US military forces are in place to try to retrieve parts of the structure that survive the fall into the ocean.

The Chinese government had maintained the balloon was a civilian airship used primarily for weather research which had drifted off course.

Mr Biden’s opposition Republican critics had sought to portray the president as being weak on the issue as the Chinese balloon crossed the country.

On Friday, US secretary of state Antony Blinken at the last minute postponed a planned visit to Beijing amid the political storm caused by the balloon.

He said the incursion of the balloon represented a violation of US sovereignty and was unacceptable.

The balloon, described as being the size of two to three single-deck buses, also contained a gantry of solar panels and possibly surveillance equipment.

The balloon, which spent five days traveling in a diagonal southeast route from Idaho to the Carolinas, had moved off the coast by midday Saturday and was over the Atlantic Ocean.

The Federal Aviation Administration in the United States on Saturday paused departures and arrivals at airports in Wilmington North Carolina as well as in Myrtle Beach and Charleston in South Carolina. The agency said the move was meant to “support the Department of Defense in a national security effort”.

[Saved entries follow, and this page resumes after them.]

(* ===== verification/Types.v ===== *)
(** * Core types of the runtime package

    [src/runtime/types.go], [src/runtime/errors.go] and the status constants of
    [src/runtime/service.go].  Identifiers keep the source's names.  A Go
    [string] is a byte sequence, modelled by [string] (a list of 8-bit
    characters) whose order [String.ltb] is Go's bytewise order.  [uint64] and
    [uint32] identifiers are [Z]; [is_u64] is the type's range. *)

From stdpp Require Import prelude gmap strings.
From Stdlib Require Import ZArith.
From Stdlib Require Import Strings.Byte.
From S2P Require Import Prelude.

Abbreviation NodeID := string (only parsing).
Abbreviation ServiceID := Z (only parsing).
Abbreviation ServiceName := string (only parsing).
Abbreviation CommandID := Z (only parsing).
Abbreviation SessionID := Z (only parsing).
Abbreviation TimerID := Z (only parsing).
(** [time.Time] in nanoseconds after Go's zero time, [time.Duration] in
    nanoseconds.  The zero time is [0]. *)
Abbreviation Time := Z (only parsing).
Abbreviation Duration := Z (only parsing).

(** ServiceRef is a Runtime address, not an object pointer. *)
Record ServiceRef := mkRef { Node : NodeID; ID : ServiceID }.

#[global] Instance ServiceRef_eq_dec : EqDecision ServiceRef.
Proof. solve_decision. Defined.
#[global] Instance ServiceRef_countable : Countable ServiceRef.
Proof.
  apply (inj_countable' (λ r, (Node r, ID r)) (λ p, mkRef p.1 p.2)).
  by intros [].
Defined.

(** The Go zero value [ServiceRef{}]. *)
Definition zeroRef : ServiceRef := mkRef "" 0.

(** Go's [any] as far as the runtime package looks into it: it type-switches on
    [ServiceName] and [ServiceRef], everything else belongs to the
    application, whose values are [A]. *)
Inductive any (A : Type) : Type :=
| AnyNil
| AnyServiceName (name : ServiceName)
| AnyServiceRef (ref : ServiceRef)
| AnyApp (a : A).
Arguments AnyNil {A}.
Arguments AnyServiceName {A} name.
Arguments AnyServiceRef {A} ref.
Arguments AnyApp {A} a.

(** Envelope is the Runtime's internal message representation. *)
Record Envelope (A : Type) := mkEnvelope {
  Source : ServiceRef;
  Target : ServiceRef;
  Session : SessionID;
  Command : CommandID;
  Payload : any A;
  CallPath : list ServiceRef
}.
Arguments mkEnvelope {A}.
Arguments Source {A}.
Arguments Target {A}.
Arguments Session {A}.
Arguments Command {A}.
Arguments Payload {A}.
Arguments CallPath {A}.

(** WireEnvelope is the transport-safe representation of an Envelope
    ([src/runtime/cluster.go]). *)
Record WireEnvelope := mkWire {
  wSource : ServiceRef;
  wTarget : ServiceRef;
  wSession : SessionID;
  wCommand : CommandID;
  wPayload : list byte;
  wResponse : bool;
  wCallPath : list ServiceRef;
  wErrorCode : string;
  wErrorMessage : string
}.

(** ** Errors *)

Inductive sentinel :=
| ErrTimeout | ErrReplyTwice | ErrServiceNotFound | ErrServiceClosed
| ErrMailboxFull | ErrInvalidServiceSpec | ErrRuntimeClosed
| ErrReplyUnavailable | ErrReplyExpired | ErrUnknownCommand
| ErrServiceNameConflict | ErrCallCycle | ErrCallNotAllowed
| ErrServiceFailed | ErrStopTimeout | ErrCloseTimeout
| ErrInvalidClusterConfig | ErrClusterStart | ErrRemoteUnavailable
| ErrInvalidClusterEnvelope | ErrPayloadEncode | ErrPayloadDecode
| ErrInvalidRunnerConfig | ErrRunnerNameConflict | ErrInvalidRunnerTarget
| ErrRunnerQueueFull | ErrRunnerClosed | ErrRunnerAwaitNotAllowed
| ErrRunnerPanic.

#[global] Instance sentinel_eq_dec : EqDecision sentinel.
Proof. solve_decision. Defined.

(** The texts given to [errors.New]. *)
Definition sentinel_text (s : sentinel) : string :=
  match s with
  | ErrTimeout => "gsr: call timed out"
  | ErrReplyTwice => "gsr: reply already sent"
  | ErrServiceNotFound => "gsr: service not found"
  | ErrServiceClosed => "gsr: service closed"
  | ErrMailboxFull => "gsr: mailbox full"
  | ErrInvalidServiceSpec => "gsr: invalid service spec"
  | ErrRuntimeClosed => "gsr: runtime closed"
  | ErrReplyUnavailable => "gsr: reply unavailable"
  | ErrReplyExpired => "gsr: reply expired"
  | ErrUnknownCommand => "gsr: unknown command"
  | ErrServiceNameConflict => "gsr: service name conflict"
  | ErrCallCycle => "gsr: synchronous call cycle"
  | ErrCallNotAllowed => "gsr: service call not allowed in this context"
  | ErrServiceFailed => "gsr: service failed"
  | ErrStopTimeout => "gsr: service stop timed out"
  | ErrCloseTimeout => "gsr: close timed out"
  | ErrInvalidClusterConfig => "gsr: invalid cluster config"
  | ErrClusterStart => "gsr: cluster transport start failed"
  | ErrRemoteUnavailable => "gsr: remote node unavailable"
  | ErrInvalidClusterEnvelope => "gsr: invalid cluster envelope"
  | ErrPayloadEncode => "gsr: cluster payload encode failed"
  | ErrPayloadDecode => "gsr: cluster payload decode failed"
  | ErrInvalidRunnerConfig => "gsr: invalid runner config"
  | ErrRunnerNameConflict => "gsr: runner name conflict"
  | ErrInvalidRunnerTarget => "gsr: invalid runner target"
  | ErrRunnerQueueFull => "gsr: runner queue full"
  | ErrRunnerClosed => "gsr: runner closed"
  | ErrRunnerAwaitNotAllowed => "gsr: runner await not allowed in this context"
  | ErrRunnerPanic => "gsr: runner processor panicked"
  end.

(** An error value of the runtime: a sentinel, [fmt.Errorf("%w: ...")] around a
    sentinel, [errors.Join], a [RemoteError], the two context errors, or an
    error of the application. *)
Inductive rtError :=
| Sentinel (s : sentinel)
| WrapError (s : sentinel) (detail : string)
| JoinError (es : list rtError)
| RemoteError (code message : string)
| ContextCanceled
| ContextDeadlineExceeded
| AppError (text : string).

(** [errors.Is] against a sentinel. *)
Fixpoint errors_Is (e : rtError) (target : sentinel) : bool :=
  match e with
  | Sentinel s => bool_decide (s = target)
  | WrapError s _ => bool_decide (s = target)
  | JoinError es => existsb (λ e, errors_Is e target) es
  | _ => false
  end.

(** [errors.Join]: nil arguments are dropped, and the join of nothing is nil. *)
Definition errors_Join (es : list (error rtError)) : error rtError :=
  match omap id es with
  | [] => None
  | l => Some (JoinError l)
  end.

(** The [Error] method of [RemoteError]. *)
Definition remoteErrorText (message : string) : string :=
  if bool_decide (message = "") then "gsr: remote error"
  else ("gsr: remote error: " +:+ message).

(** The [Error] method. *)
Fixpoint errorText (e : rtError) : string :=
  match e with
  | Sentinel s => sentinel_text s
  | WrapError s d => sentinel_text s +:+ ": " +:+ d
  | JoinError es => String.concat (String (Ascii.ascii_of_nat 10) EmptyString) (map errorText es)
  | RemoteError _ message => remoteErrorText message
  | ContextCanceled => "context canceled"
  | ContextDeadlineExceeded => "context deadline exceeded"
  | AppError t => t
  end.

(** ** Status constants *)

Inductive ServiceStatus :=
| ServiceCreated | ServiceStarting | ServiceRunning | ServiceStopping
| ServiceClosed | ServiceFailed | ServiceRestarting.

#[global] Instance ServiceStatus_eq_dec : EqDecision ServiceStatus.
Proof. solve_decision. Defined.

Inductive MailboxStopPolicy := DrainMailbox | DiscardMailbox.

#[global] Instance MailboxStopPolicy_eq_dec : EqDecision MailboxStopPolicy.
Proof. solve_decision. Defined.

Record ServicePolicy := mkPolicy {
  StopTimeout : Duration;
  CloseTimeout : Duration;
  LifecycleTimeout : Duration;
  MailboxPolicy : MailboxStopPolicy
}.

Inductive runtimeState := runtimeRunning | runtimeClosing | runtimeClosed.

#[global] Instance runtimeState_eq_dec : EqDecision runtimeState.
Proof. solve_decision. Defined.

Lemma errors_Is_sentinel s t : errors_Is (Sentinel s) t = true ↔ s = t.
Proof. simpl. apply bool_decide_eq_true. Qed.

After the shooting, the balloon could be seen on television collapsing and falling from the sky.

US officials told US reporters the balloon had been shot down within the 12-mile limit of US territorial waters.

The Chinese government had sought to play down the cancellation of Mr Blinken’s visit earlier on Saturday. “In actuality, the US and China have never announced any visit, the US making any such announcement is their own business, and we respect that,” China’s Ministry of Foreign Affairs said in a statement on Saturday morning.

China has continued to claim that the balloon was merely a weather research “airship” that had been blown off course.

The Pentagon rejected that out of hand – as well as China’s contention that it was not being used for surveillance and had only limited navigational ability.

The balloon was spotted over Montana, which is home to one of America’s three nuclear missile silo fields at Malmstrom Air Force Base.

The Pentagon also acknowledged reports of a second balloon flying over Latin America.

“We now assess it is another Chinese surveillance balloon,” Brig Gen Pat Ryder, Pentagon press secretary, said in a statement.

China’s Ministry of Foreign Affairs did not immediately respond to a question about the second balloon.

Mr Blinken, who had been due to depart Washington for Beijing late on Friday, said he had told senior Chinese diplomat Wang Yi in a phone call that sending the balloon over the US was “an irresponsible act and that (China’s) decision to take this action on the eve of my visit is detrimental to the substantive discussions that we were prepared to have”.

China had earlier called for calm amid the growing diplomatic row with the US.

Republican party members claimed the administration of President Joe Biden was not doing enough to deter its adversaries, while China called for “cool-headed” handling of the dispute.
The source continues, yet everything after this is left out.